◆ **Stored data**
(** C7: the address of Alice is taken; the same address with a capital A is
    not. *)
Lemma register_outcomes_witness :
  (@register sample_primitives (UserCreate.mk "alice@example.com" None
     sample_password) (sample_world [alice])).1
  = Raise (HTTPError email_taken)
  ∧ ∃ user w',
      @register sample_primitives
        (UserCreate.mk "Alice@example.com" None sample_password)
        (sample_world [alice])
      = (Ok user, w')
      ∧ users w' = [alice; user]
      ∧ User.is_active user = true
      ∧ User.hashed_password user = sample_hash.
Proof.
  split.
  - apply (@register_outcomes sample_primitives
             (UserCreate.mk "alice@example.com" None sample_password)
             (sample_world [alice])).
    exists alice. split; [set_solver|reflexivity].
  - destruct (@register_outcomes sample_primitives
                (UserCreate.mk "Alice@example.com" None sample_password)
                (sample_world [alice]))
      as (_ & _ & Hnew).
    destruct Hnew as (hashed & w1 & user & w' & Hhash & Hrun & Husers
                      & Hpw & Hactive & _).
    { intros u Hu. apply list_elem_of_singleton in Hu as ->. discriminate. }
    { vm_compute. reflexivity. }
    exists user, w'. split_and!; [done..|].
    rewrite Hpw. vm_compute in Hhash. by injection Hhash as <- _.
Defined.

(** C10 for a password without an uppercase letter. *)
Lemma post_register_rejects_weak_password_witness :
  ∃ errors,
    @post_register sample_primitives "bob@example.com" None
      (bytes_of_string "password1") (sample_world [alice])
    = (Raise (RequestValidationError errors), sample_world [alice]).
Proof.
  apply (@post_register_rejects_weak_password sample_primitives
           "bob@example.com" None (bytes_of_string "password1")
           (sample_world [alice])).
  right; right; left. vm_compute. reflexivity.
Defined.

(** C8 at a setting other than the default: with [BCRYPT_ROUNDS = 10] the
    hash of "Passw0rd1" still carries cost 12. *)
Theorem get_password_hash_ignores_BCRYPT_ROUNDS `{Primitives} (w : world) :
  let settings := mkSettings "0123456789abcdef0123456789abcdef" "HS256" 30 7 10 in
  ∃ h hashed w',
    get_password_hash sample_password w = (Ok h, w')
    ∧ utf8_encode h = Some hashed
    ∧ bcrypt.cost_of hashed = Some 12
    ∧ BCRYPT_ROUNDS settings = 10.
Proof.
  intros settings.
  destruct (get_password_hash_cost settings sample_password w)
    as (h & hashed & w' & Hrun & Henc & Hcost); [vm_compute; reflexivity|].
  by exists h, hashed, w'.
Qed.

(** The response to the registration of Bob. *)
Lemma post_register_response_witness :
  (@post_register sample_primitives "bob@example.com" (Some "Bob"%string)
     sample_password (sample_world [alice])).1
  = Ok (UserResponse.mk "bob@example.com" (Some "Bob"%string) 2 true false
          5000 5001 None).
Proof.
  apply (@post_register_response sample_primitives "bob@example.com"
           (Some "Bob"%string) sample_password
           (UserCreate.mk "bob@example.com" (Some "Bob"%string) sample_password)
           (sample_world [alice]));
    vm_compute; reflexivity.
Defined.

(** The sample hash has the shape of a bcrypt hash: sixty characters, the
    first seven of which are [$2b$12$]. *)
Example sample_hash_shape :
  length sample_hash = 60%nat
  ∧ take 7 sample_hash = bytes_of_string "$2b$12$"
  ∧ bcrypt.cost_of sample_hash = Some 12.
Proof. by vm_compute. Qed.

(** The hash of "Passw0rd1" is not "Passw0rd1". *)
Lemma get_password_hash_differs_witness :
  @get_password_hash sample_primitives sample_password (sample_world [])
  = (Ok sample_hash, use_entropy 16 (sample_world []))
  ∧ sample_hash ≠ sample_password.
Proof.
  assert (@get_password_hash sample_primitives sample_password
            (sample_world [])
          = (Ok sample_hash, use_entropy 16 (sample_world []))) as Hrun
    by (vm_compute; reflexivity).
  split; [exact Hrun|].
  apply (@get_password_hash_differs sample_primitives sample_password
           (sample_world []) ltac:(vm_compute; discriminate) _ _ Hrun).
Defined.
(** * Used-car price form (src/app.py): artifact loading and feature encoding

    The program is a Streamlit form in three parts.  Part 1 loads a model and
    a handful of lookup tables from fixed paths, part 2 is the encoder
    [codificar_datos_para_modelo] that turns the form's raw values into the
    single row the model is fed, part 3 is the form itself.

    This development embeds the three parts:
    - Python's [dict] is a [gmap] keyed by strings;
    - Python's unbounded [int] is [Z];
    - the numbers stored in the target-encoding tables are only ever copied,
      never computed with, so their type is a parameter ([float]);
    - exceptions are an explicit error type and the code that can raise
      returns a [result];
    - the files on disk and the few [os] functions the error banner calls
      are inputs of the loader;
    - [xgb.DMatrix] is the library's constructor: which frames it accepts
      is an input of the encoder ([xgb_DMatrix]), as is the type of the
      object it returns;
    - [st.cache_data] stores the value the encoder computes, pickled,
      before it returns it; a [DMatrix] cannot be pickled. *)

From stdpp Require Import gmap strings list fin_maps.
From Stdlib Require Import ZArith QArith.
Local Open Scope Z_scope.
Local Open Scope string_scope.

(** ** Exceptions and fallible computations *)

(** The exception classes the program distinguishes.  [str_e] is what
    [str(e)] / [f"{e}"] renders. *)
Inductive exn : Type :=
| FileNotFoundError (str_e : string)
| XGBoostError (str_e : string)
| KeyError (str_e : string)
| OtherException (str_e : string).

Definition exn_str (e : exn) : string :=
  match e with
  | FileNotFoundError s | XGBoostError s | KeyError s | OtherException s => s
  end.

(** A computation that returns a value or raises. *)
Inductive result (A : Type) : Type :=
| Ok (a : A)
| Raise (e : exn).
Arguments Ok {A} a.
Arguments Raise {A} e.

#[global] Instance result_ret : MRet result := fun _ a => Ok a.
#[global] Instance result_bind : MBind result := fun _ _ f m =>
  match m with
  | Ok a => f a
  | Raise e => Raise e
  end.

◆ **WHAT YOU NEED TO DO**
Answer with a number only: how many lines above include the word "parts"?

◆ **FINAL ANSWER**
2